Stored items:
== Segment start ==
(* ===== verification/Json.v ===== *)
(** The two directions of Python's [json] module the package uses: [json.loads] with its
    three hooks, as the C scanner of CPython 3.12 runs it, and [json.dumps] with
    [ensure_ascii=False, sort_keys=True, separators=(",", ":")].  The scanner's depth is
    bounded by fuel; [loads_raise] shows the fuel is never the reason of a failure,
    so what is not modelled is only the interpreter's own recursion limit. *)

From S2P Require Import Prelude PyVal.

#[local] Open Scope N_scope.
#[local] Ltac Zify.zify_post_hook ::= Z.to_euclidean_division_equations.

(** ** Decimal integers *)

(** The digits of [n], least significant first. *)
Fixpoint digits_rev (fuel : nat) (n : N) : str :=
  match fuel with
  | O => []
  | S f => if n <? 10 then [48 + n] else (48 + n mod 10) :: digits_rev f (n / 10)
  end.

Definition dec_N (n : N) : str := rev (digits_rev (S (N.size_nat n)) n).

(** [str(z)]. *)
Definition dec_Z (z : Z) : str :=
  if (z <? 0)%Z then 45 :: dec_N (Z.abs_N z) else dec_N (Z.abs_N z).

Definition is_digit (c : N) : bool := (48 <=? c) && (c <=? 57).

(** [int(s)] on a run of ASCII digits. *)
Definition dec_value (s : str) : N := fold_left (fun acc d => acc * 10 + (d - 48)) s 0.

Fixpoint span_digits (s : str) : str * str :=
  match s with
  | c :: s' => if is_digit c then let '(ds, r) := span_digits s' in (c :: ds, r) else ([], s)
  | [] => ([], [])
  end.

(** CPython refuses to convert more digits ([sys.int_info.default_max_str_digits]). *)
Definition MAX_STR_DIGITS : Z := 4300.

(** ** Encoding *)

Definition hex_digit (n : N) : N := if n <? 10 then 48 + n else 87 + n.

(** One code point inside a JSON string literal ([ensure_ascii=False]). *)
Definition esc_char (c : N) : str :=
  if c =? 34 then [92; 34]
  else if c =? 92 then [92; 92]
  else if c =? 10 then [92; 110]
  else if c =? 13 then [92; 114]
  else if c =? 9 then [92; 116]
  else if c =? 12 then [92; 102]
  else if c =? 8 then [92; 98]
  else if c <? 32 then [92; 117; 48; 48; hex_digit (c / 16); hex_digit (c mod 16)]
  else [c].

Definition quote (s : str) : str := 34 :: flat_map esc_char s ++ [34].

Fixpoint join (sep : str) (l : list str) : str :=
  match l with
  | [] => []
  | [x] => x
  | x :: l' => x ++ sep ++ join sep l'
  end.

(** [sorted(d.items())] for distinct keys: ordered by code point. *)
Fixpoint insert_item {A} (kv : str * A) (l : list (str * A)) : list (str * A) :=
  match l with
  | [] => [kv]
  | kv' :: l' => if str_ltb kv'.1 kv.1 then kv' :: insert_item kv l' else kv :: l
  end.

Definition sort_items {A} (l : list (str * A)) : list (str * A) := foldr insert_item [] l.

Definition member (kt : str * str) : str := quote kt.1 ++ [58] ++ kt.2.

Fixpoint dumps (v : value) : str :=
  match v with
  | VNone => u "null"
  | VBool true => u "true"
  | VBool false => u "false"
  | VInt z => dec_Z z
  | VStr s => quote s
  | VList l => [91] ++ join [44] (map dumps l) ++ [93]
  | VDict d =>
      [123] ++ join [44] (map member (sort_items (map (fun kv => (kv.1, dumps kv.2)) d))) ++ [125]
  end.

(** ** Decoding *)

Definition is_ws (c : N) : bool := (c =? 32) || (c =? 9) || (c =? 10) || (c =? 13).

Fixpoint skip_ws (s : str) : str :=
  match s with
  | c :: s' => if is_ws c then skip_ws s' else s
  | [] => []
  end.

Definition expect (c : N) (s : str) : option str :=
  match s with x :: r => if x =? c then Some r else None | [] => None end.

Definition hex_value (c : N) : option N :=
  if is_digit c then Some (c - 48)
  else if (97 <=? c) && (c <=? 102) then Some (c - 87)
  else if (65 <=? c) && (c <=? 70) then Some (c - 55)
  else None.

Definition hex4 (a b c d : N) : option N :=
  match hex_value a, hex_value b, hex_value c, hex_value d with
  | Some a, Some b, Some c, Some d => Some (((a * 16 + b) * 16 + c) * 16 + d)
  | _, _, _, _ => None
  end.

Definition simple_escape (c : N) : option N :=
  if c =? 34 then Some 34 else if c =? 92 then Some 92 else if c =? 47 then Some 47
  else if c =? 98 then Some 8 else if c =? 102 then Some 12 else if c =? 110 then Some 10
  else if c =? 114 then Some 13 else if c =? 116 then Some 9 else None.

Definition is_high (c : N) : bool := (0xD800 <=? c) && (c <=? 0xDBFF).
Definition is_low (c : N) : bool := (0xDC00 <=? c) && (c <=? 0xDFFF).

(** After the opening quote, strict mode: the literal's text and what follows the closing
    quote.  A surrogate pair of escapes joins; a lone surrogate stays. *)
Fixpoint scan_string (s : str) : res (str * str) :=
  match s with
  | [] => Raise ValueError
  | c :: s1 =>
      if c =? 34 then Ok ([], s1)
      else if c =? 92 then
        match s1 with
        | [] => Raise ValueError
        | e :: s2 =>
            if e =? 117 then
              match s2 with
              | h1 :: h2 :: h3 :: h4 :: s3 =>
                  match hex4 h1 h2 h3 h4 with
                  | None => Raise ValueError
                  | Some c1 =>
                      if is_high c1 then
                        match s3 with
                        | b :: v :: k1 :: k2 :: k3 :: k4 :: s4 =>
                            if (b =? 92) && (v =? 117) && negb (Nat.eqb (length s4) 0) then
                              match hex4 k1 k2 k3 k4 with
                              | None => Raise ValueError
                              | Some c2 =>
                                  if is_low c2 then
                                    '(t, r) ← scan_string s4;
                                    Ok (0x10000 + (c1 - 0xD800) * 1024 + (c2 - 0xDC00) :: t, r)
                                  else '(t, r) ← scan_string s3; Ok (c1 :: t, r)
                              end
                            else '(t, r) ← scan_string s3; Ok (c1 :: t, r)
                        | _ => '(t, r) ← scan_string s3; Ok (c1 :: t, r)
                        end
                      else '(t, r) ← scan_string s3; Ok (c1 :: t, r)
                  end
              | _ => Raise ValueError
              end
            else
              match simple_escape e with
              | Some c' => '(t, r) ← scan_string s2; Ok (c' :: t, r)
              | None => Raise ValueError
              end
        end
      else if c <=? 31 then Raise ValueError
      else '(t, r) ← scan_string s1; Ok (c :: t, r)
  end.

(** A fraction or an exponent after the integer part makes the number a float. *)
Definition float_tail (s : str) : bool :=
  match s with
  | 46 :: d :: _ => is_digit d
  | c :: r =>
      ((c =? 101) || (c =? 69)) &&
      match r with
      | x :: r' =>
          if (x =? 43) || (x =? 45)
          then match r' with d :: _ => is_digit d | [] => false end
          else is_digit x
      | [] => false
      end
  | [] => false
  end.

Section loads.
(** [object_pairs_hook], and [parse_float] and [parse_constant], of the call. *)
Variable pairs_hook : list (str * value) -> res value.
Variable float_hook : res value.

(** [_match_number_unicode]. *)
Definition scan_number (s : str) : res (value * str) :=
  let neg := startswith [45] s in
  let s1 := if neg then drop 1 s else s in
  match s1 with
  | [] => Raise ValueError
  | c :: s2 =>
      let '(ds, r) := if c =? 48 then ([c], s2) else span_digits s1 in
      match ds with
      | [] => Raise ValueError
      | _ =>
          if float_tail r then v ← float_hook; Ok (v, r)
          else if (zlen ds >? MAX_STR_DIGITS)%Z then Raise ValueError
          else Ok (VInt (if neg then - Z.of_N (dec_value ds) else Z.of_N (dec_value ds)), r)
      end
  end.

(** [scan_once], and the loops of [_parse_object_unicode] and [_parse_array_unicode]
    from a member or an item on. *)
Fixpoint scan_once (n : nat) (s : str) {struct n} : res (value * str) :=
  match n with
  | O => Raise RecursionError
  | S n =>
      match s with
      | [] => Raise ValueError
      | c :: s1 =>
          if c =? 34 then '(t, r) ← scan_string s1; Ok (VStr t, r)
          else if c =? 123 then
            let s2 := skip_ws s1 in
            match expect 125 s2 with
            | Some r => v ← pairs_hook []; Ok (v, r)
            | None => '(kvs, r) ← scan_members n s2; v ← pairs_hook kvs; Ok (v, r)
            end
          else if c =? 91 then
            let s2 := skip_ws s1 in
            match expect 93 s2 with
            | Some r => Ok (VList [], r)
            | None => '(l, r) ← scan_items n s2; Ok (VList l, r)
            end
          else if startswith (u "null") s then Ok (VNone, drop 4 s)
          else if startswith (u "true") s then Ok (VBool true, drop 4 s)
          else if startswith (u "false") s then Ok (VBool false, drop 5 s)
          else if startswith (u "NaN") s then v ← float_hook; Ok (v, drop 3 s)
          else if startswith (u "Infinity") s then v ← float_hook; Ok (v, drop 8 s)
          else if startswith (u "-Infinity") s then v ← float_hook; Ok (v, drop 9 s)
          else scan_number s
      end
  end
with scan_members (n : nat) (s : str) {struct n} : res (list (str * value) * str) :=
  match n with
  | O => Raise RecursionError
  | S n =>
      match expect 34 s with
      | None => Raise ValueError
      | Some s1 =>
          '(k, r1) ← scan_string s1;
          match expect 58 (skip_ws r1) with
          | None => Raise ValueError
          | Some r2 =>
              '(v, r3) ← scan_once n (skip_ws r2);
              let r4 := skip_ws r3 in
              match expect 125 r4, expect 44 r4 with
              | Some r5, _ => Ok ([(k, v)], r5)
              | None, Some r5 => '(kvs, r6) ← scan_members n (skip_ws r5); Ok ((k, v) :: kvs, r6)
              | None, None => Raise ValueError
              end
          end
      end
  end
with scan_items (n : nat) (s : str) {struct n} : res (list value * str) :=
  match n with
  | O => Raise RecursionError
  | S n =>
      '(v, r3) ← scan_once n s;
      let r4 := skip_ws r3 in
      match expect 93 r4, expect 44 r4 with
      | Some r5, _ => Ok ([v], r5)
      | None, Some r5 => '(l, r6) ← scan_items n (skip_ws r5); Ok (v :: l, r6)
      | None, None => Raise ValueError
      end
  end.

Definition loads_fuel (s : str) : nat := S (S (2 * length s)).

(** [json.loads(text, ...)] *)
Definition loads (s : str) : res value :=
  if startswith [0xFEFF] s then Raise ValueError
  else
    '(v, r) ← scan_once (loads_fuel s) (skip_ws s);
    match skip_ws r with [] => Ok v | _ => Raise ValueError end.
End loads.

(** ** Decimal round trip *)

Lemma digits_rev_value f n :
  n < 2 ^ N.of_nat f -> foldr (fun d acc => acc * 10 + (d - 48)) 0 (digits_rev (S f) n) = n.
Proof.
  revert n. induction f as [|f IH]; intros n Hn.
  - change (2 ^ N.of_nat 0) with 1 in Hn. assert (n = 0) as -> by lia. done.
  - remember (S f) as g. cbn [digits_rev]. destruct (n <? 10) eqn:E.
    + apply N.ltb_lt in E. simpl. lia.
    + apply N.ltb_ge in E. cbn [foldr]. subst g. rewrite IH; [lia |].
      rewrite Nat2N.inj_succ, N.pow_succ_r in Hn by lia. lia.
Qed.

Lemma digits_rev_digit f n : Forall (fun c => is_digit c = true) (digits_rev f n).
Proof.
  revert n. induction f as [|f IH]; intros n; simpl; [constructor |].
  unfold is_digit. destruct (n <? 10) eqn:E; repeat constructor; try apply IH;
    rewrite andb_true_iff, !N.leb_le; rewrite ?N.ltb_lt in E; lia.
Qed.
== Segment end ==
== Segment start ==
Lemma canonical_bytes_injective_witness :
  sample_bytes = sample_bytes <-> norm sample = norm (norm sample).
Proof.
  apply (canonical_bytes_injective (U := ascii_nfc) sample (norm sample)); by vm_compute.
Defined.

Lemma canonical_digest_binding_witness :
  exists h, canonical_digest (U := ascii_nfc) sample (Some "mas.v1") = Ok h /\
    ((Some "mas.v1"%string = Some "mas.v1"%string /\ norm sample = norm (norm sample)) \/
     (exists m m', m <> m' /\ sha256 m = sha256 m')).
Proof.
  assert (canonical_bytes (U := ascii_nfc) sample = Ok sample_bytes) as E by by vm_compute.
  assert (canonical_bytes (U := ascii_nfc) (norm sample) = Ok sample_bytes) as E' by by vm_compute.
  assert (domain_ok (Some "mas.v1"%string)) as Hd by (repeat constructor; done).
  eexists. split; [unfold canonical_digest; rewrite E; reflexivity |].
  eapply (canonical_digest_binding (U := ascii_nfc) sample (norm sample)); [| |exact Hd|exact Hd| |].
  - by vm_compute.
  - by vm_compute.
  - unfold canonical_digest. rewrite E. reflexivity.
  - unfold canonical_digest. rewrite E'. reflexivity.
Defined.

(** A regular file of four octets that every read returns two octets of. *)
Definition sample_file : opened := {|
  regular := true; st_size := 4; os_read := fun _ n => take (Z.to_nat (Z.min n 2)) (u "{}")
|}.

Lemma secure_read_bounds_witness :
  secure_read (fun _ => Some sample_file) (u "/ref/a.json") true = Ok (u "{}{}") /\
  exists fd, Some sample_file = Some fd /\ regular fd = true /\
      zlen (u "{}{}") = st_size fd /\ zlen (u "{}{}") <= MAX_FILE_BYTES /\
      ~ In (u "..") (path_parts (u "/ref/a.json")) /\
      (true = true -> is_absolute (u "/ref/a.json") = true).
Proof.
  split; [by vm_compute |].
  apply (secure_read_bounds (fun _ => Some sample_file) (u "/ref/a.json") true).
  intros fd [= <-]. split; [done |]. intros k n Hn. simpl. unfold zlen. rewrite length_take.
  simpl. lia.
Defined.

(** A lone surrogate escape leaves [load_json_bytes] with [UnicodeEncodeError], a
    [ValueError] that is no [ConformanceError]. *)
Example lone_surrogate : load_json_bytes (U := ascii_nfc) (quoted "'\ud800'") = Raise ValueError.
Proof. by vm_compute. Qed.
== Segment end ==
What to produce:
Every line above that holds the string "null" should be copied out.

Response area:
  | VNone => u "null"
          else if startswith (u "null") s then Ok (VNone, drop 4 s)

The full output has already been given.